Our Discrimination Against Non-Eurocentric Languages Needs to End

August 26, 2017

We have all heard of people fawning over the endlessly adorable British accent or the ridiculously attractive Australian twang, claiming that these accents can make a person significantly more attractive or seemingly knowledgeable. However, accents that are not eurocentric in nature, such as African and South Asian accents, are not given the same admiration and are instead mistakenly equated to a lack of intelligence and education.

 

In Western culture, there is an underlying assumption that people of color who speak accented or “broken” English are simply less educated than a person who speaks in accented English from a European country.
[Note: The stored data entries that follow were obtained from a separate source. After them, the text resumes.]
(** * Reloadthegraphicsbot: the scraping engine, the user store and
      the front end

    A shallow embedding of [scraper.py], of [data_manager.py] and of
    the utility functions and the [/start] handler of [bot.py].

    The scraper drives a headless browser through Playwright.  Every
    call it makes into Playwright, asyncio or the logger is an [Event]
    appended to a chronological [Trace]; what the outside world answers
    (does the call raise, which URL the page shows, is the element
    visible, ...) is read from an environment [Env] that may look at
    the whole history.  Python code becomes a computation in the monad
    [M] (trace passing plus exceptions), so [try]/[except]/[finally],
    [break] and [continue] are written out.

    Only subclasses of Python's [Exception] are modelled: these are the
    ones the [except Exception] clauses of the source can see. *)

From Stdlib Require Import String Ascii List ZArith Lia Bool Floats.
From stdpp Require Import gmap strings pretty.
Import ListNotations.

Local Open Scope string_scope.
Local Open Scope list_scope.

(** ** Python string operations *)

Module PyStr.

(** [p in s] *)
Fixpoint contains (p s : string) : bool :=
  String.prefix p s ||
  match s with
  | EmptyString => false
  | String _ s' => contains p s'
  end.

(** [s.startswith(p)] *)
Definition startswith (s p : string) : bool := String.prefix p s.

(** [s.endswith(suffix)] *)
Fixpoint endswith (s suffix : string) : bool :=
  String.eqb s suffix ||
  match s with
  | EmptyString => false
  | String _ s' => endswith s' suffix
  end.

(** [s.endswith((x, y, ...))] with a tuple of suffixes *)
Definition endswith_any (s : string) (suffixes : list string) : bool :=
  existsb (endswith s) suffixes.

(** [s.replace(a, b)] for one-character [a] and [b] *)
Fixpoint replace_char (a b : ascii) (s : string) : string :=
  match s with
  | EmptyString => EmptyString
  | String c s' =>
      String (if Ascii.eqb c a then b else c) (replace_char a b s')
  end.

(** [s.isascii()]: every byte of the UTF-8 text is below 128. *)
Fixpoint isascii (s : string) : bool :=
  match s with
  | EmptyString => true
  | String c s' => (nat_of_ascii c <? 128)%nat && isascii s'
  end.

(** [s.lower()] for a string [s] with [s.isascii()]: the letters A-Z
    are mapped to a-z.  The bytes of a character outside ASCII are
    kept as they are, where Python lower-cases by the Unicode tables;
    what is stated of a lower-cased string is stated for ASCII text. *)
Definition lower_char (c : ascii) : ascii :=
  let n := nat_of_ascii c in
  if (65 <=? n)%nat && (n <=? 90)%nat then ascii_of_nat (n + 32) else c.

Fixpoint lower (s : string) : string :=
  match s with
  | EmptyString => EmptyString
  | String c s' => String (lower_char c) (lower s')
  end.

(** Truth value of a string: [if s:] *)
Definition truthy (s : string) : bool :=
  match s with EmptyString => false | _ => true end.

(** Truth value of [None] or a string. *)
Definition truthy_opt (o : option string) : bool :=
  match o with None => false | Some s => truthy s end.

(** [x in [a, b, ...]] for strings *)
Definition mem (x : string) (l : list string) : bool :=
  existsb (String.eqb x) l.

End PyStr.

(** ** Ad blocking: the static denylist *)

Definition AD_DOMAINS_PATTERNS : list string :=
  [ "doubleclick.net"; "googleadservices.com"; "googlesyndication.com";
    "adservice.google.com"; ".cloudfront.net/ads"; "adform.net"; "adsrvr.org";
    "popads.net"; "yllix.com"; "propellerads.com"; "adsterra.com";
    "onclickads.net"; " ट्रैफिकjunky.com"; "exoclick.com"; "ero-advertising.com";
    "juicyads.com"; "plugrush.com"; "bongacams.com"; "chaturbate.com" ].

(** [any(pattern in url for pattern in AD_DOMAINS_PATTERNS)] *)
Definition matches_ad_pattern (url : string) : bool :=
  existsb (fun pattern => PyStr.contains pattern url) AD_DOMAINS_PATTERNS.

Definition BLOCKED_RESOURCE_TYPES : list string :=
  [ "image"; "script"; "iframe"; "media"; "websocket" ].

(** ** Records produced by the scraper *)

(** [{'title', 'poster_url', 'detail_page_url', 'source_site'}] *)
Record SearchResult := mkSearchResult {
  title : string;
  poster_url : string;
  detail_page_url : string;
  source_site : string
}.

(** [{'quality', 'language', 'download_trigger_url'}] *)
Record DownloadOption := mkDownloadOption {
  quality : string;
  language : string;
  download_trigger_url : string
}.

(** An entry of a server's ['identifiers']: a literal string or a
    pattern compiled with [re.I]. *)
Inductive identifier :=
| Literal (text : string)
| Pattern (regex : string).

(** One tier of [server_priority]. *)
Record ServerPref := mkServerPref {
  name : string;
  identifiers : list identifier
}.

(** ** The outside world *)

(** Exceptions the [except] clauses of the source can catch. *)
Inductive exn :=
| PlaywrightTimeoutError (msg : string)
| Exception (msg : string).

(** Playwright objects (driver, browser, context, page, element, route)
    are identified by a number. *)
Definition handle := nat.

(** What [page.locator(selector).first] points at.  The selector built
    from a server identifier keeps the identifier; [selector_text]
    renders it. *)
Inductive selector :=
| Css (text : string)
| ServerElement (i : identifier).

Record Locator := mkLocator {
  loc_page : handle;
  loc_selector : selector
}.

(** Values of the context options dictionary. *)
Inductive optval :=
| OBool (b : bool)
| OStr (s : string).

Inductive loglevel := DEBUG | INFO | WARNING | ERROR.

(** Arguments interpolated into a log message. *)
Inductive logarg :=
| LStr (s : string)
| LNat (n : nat)
| LExn (e : exn)
| LStrs (l : list string)
| LOptions (l : list DownloadOption)
| LIdent (i : identifier).

(** Every call that leaves the Python code. Timeouts are milliseconds;
    [asyncio.sleep] is given in milliseconds too. *)
Inductive Call :=
| PlaywrightStart
| PlaywrightStop (pw : handle)
| ChromiumLaunch (pw : handle) (headless : bool) (args : list string)
| BrowserNewContext (browser : handle) (options : list (string * optval))
| ContextRoute (context : handle) (glob : string)
| ContextOnPage (context : handle)
| ContextNewPage (context : handle)
| ContextClose (context : handle)
| BrowserClose (browser : handle)
| PageClose (page : handle)
| PageGoto (page : handle) (url : string) (timeout : Z) (wait_until : string)
| PageWaitForTimeout (page : handle) (ms : Z)
| PageWaitForLoadState (page : handle) (state : string) (timeout : Z)
| PageQuerySelectorAll (page : handle) (css : string)
| PageBringToFront (page : handle)
| KeyboardPress (page : handle) (key : string)
| LocatorFill (loc : Locator) (value : string) (timeout : Z)
| LocatorClick (loc : Locator) (timeout : Z) (force : bool)
| LocatorIsVisible (loc : Locator) (timeout : Z)
| LocatorGetAttribute (loc : Locator) (attr : string)
| LocatorCount (loc : Locator)
| ElementIsVisible (element : handle)
| ElementFill (element : handle) (value : string) (timeout : Z)
| ExpectPageExit (context : handle) (timeout : Z)
| PageExit (page : handle)
| RouteAbort (route : handle)
| RouteContinue (route : handle)
| AsyncioSleep (ms : Z)
| Log (level : loglevel) (template : string) (args : list logarg).

(** A call together with the exception it raised, if any. *)
Record Event := mkEvent {
  ev_call : Call;
  ev_raised : option exn
}.

(** Chronological: the oldest event first. *)
Definition Trace := list Event.

(** The environment decides, from the history so far, whether a call
    raises and what the read-only queries answer. *)
Record Env := mkEnv {
  env_raises : Trace -> Call -> option exn;
  env_url : Trace -> handle -> string;                     (* page.url *)
  env_pages : Trace -> handle -> list handle;              (* context.pages *)
  env_elements : Trace -> handle -> string -> list handle; (* query_selector_all *)
  env_visible : Trace -> Locator -> bool;                  (* locator.is_visible *)
  env_element_visible : Trace -> handle -> bool;           (* element.is_visible *)
  env_attribute : Trace -> Locator -> string -> option string;
  env_count : Trace -> Locator -> nat
}.

(** ** The monad

    A Python function body is a computation over its local variables
    [S] and the trace.  An exception leaves both as they were when it
    was raised, which is what an [except] or [finally] clause sees. *)

Inductive outcome (A : Type) :=
| Returns (a : A)
| Raises (e : exn).
Arguments Returns {A} a.
Arguments Raises {A} e.

Definition M (S A : Type) : Type := S -> Trace -> outcome A * S * Trace.

Definition ret {S A} (a : A) : M S A := fun s t => (Returns a, s, t).

Definition raise {S A} (e : exn) : M S A := fun s t => (Raises e, s, t).

Definition bind {S A B} (m : M S A) (f : A -> M S B) : M S B :=
  fun s t =>
    match m s t with
    | (Returns a, s1, t1) => f a s1 t1
    | (Raises e, s1, t1) => (Raises e, s1, t1)
    end.

(** Reading and assigning local variables. *)
Definition get {S} : M S S := fun s t => (Returns s, s, t).
Definition gets {S A} (f : S -> A) : M S A := fun s t => (Returns (f s), s, t).
Definition modify {S} (f : S -> S) : M S unit := fun s t => (Returns tt, f s, t).

(** Calling another function: it runs on its own locals [init]. *)
Definition invoke {S S' A} (f : M S' A) (init : S') : M S A :=
  fun s t =>
    match f init t with
    | (r, _, t1) => (r, s, t1)
    end.

(** [try: body  except PlaywrightTimeoutError: on_timeout  except Exception: on_other] *)
Definition try_except {S A} (body : M S A)
    (on_timeout : exn -> M S A) (on_other : exn -> M S A) : M S A :=
  fun s t =>
    match body s t with
    | (Returns a, s1, t1) => (Returns a, s1, t1)
    | (Raises (PlaywrightTimeoutError msg), s1, t1) =>
        on_timeout (PlaywrightTimeoutError msg) s1 t1
    | (Raises (Exception msg), s1, t1) => on_other (Exception msg) s1 t1
    end.

(** [try: body  except Exception: handler] (also the bare [except:]) *)
Definition try_catch {S A} (body : M S A) (handler : exn -> M S A) : M S A :=
  try_except body handler handler.

(** [try: body  except PlaywrightTimeoutError: handler]; any other
    exception passes through. *)
Definition try_timeout {S A} (body : M S A) (handler : exn -> M S A) : M S A :=
  try_except body handler raise.

(** [try: body  finally: final] *)
Definition try_finally {S A} (body : M S A) (final : M S unit) : M S A :=
  fun s t =>
    match body s t with
    | (r, s1, t1) =>
        match final s1 t1 with
        | (Returns _, s2, t2) => (r, s2, t2)
        | (Raises e, s2, t2) => (Raises e, s2, t2)
        end
    end.

Declare Scope monad_scope.
Delimit Scope monad_scope with monad.
Notation "'do' x <- m ; k" := (bind m (fun x => k))
  (at level 10, x name, m at level 100, k at level 200) : monad_scope.
Notation "'do' ' pat <- m ; k" :=
  (bind m (fun x => match x with pat => k end))
  (at level 10, pat pattern, m at level 100, k at level 200) : monad_scope.
Notation "'run' m ; k" := (bind m (fun _ => k))
  (at level 10, m at level 100, k at level 200) : monad_scope.
Local Open Scope monad_scope.

(** Loops: the body says whether the loop goes on ([continue], or the
    end of the body) or stops ([break]). *)
Inductive ctl := Next | Break.

Fixpoint for_each {S X} (xs : list X) (body : X -> M S ctl) : M S unit :=
  match xs with
  | [] => ret tt
  | x :: rest =>
      do c <- body x;
      match c with
      | Break => ret tt
      | Next => for_each rest body
      end
  end.

(** The local variables the four operations share, and the value they
    build ([source_sites], [results], [options], [final_link]). *)
Record Frame (R : Type) := mkFrame {
  playwright : option handle;
  browser : option handle;
  context : option handle;
  page : option handle;
  result : R
}.
Arguments mkFrame {R}.
Arguments playwright {R}.
Arguments browser {R}.
Arguments context {R}.
Arguments page {R}.
Arguments result {R}.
For example, President of Russia, Vladimir Putin, primarily speaks in Russian when addressing the nation, requiring an interpreter to relay messages when interacting with foreign leaders. However, the Prime Minister of India, Narendra Modi, makes an effort to speak in English constantly, despite the fact that English is not the national language of India (Hindi is). However, these leaders are not seen as having different levels of intelligence and political prowess due to this distinction because of the varying Western cultural biases associated with people of color.

 

 Photo: The Hill

 

Although English is the most commonly studied foreign language in the world, it is not the most popular natively spoken language in the world -- Mandarin Chinese is. Regardless, due to the imperialistic history of England, many countries had to adopt English as their official language, with many also having it as a secondary language. Since the British rule in these regions was categorized by classism, the upper class were typically the ones who had the privilege of learning the English language, which is reflective in the populations of these countries today despite their freedom from British rule. Therefore, the problem of overly glorifying English is not only on the part of the West, but instead embedded in the nations that receive the backlash of this mindset.

 

A prime example of this is the country of India, which was ruled by the British for about 200 years. In India, English is not seen as a language as much as a class. In order to be taken seriously in school or work, an individual has to be proficient in English and speak to a degree of propriety that even native English speakers do not employ in their daily speech. This contributes to the backward mentality of non-native speakers being poorly educated, as those who learn English in foreign countries often speak in a more sophisticated tongue than native speakers but are not regarded as such due to their non-eurocentric accent.

 

Photo: The Hill

 

For instance, when Pakistan recently defeated India in the international cricket finals, Pakistani team captain Sarfaraz Ahmed had to deliver a speech in English, struggling to do so because of his familiarity to Urdu, the Pakistani national language. Due to this, he was mocked worldwide through social media, both by his own people and Westerns abroad. Despite English not being relevant to his profession and victory, it became the focus of his speech due to our internalized mindset that English is the definition of intelligence.

 

This mentality unnecessarily glorifies the Western world and further puts people of color struggling to assimilate to the Western world at a disadvantage. English-glorification is merely the result of imperialism, not a prerequisite for success. It is time to stop treating it as such.

 

Zoya Wazir is a seventeen-year-old Muslim-American with a deep rooted passion for social activism and writing. She plans to double major in Journalism and Political Science in order to work toward achieving the change she wishes to see in the American media. In her fleeting free time, she also likes to create art, read celebrity autobiographies, and binge-watch Bollywood movies.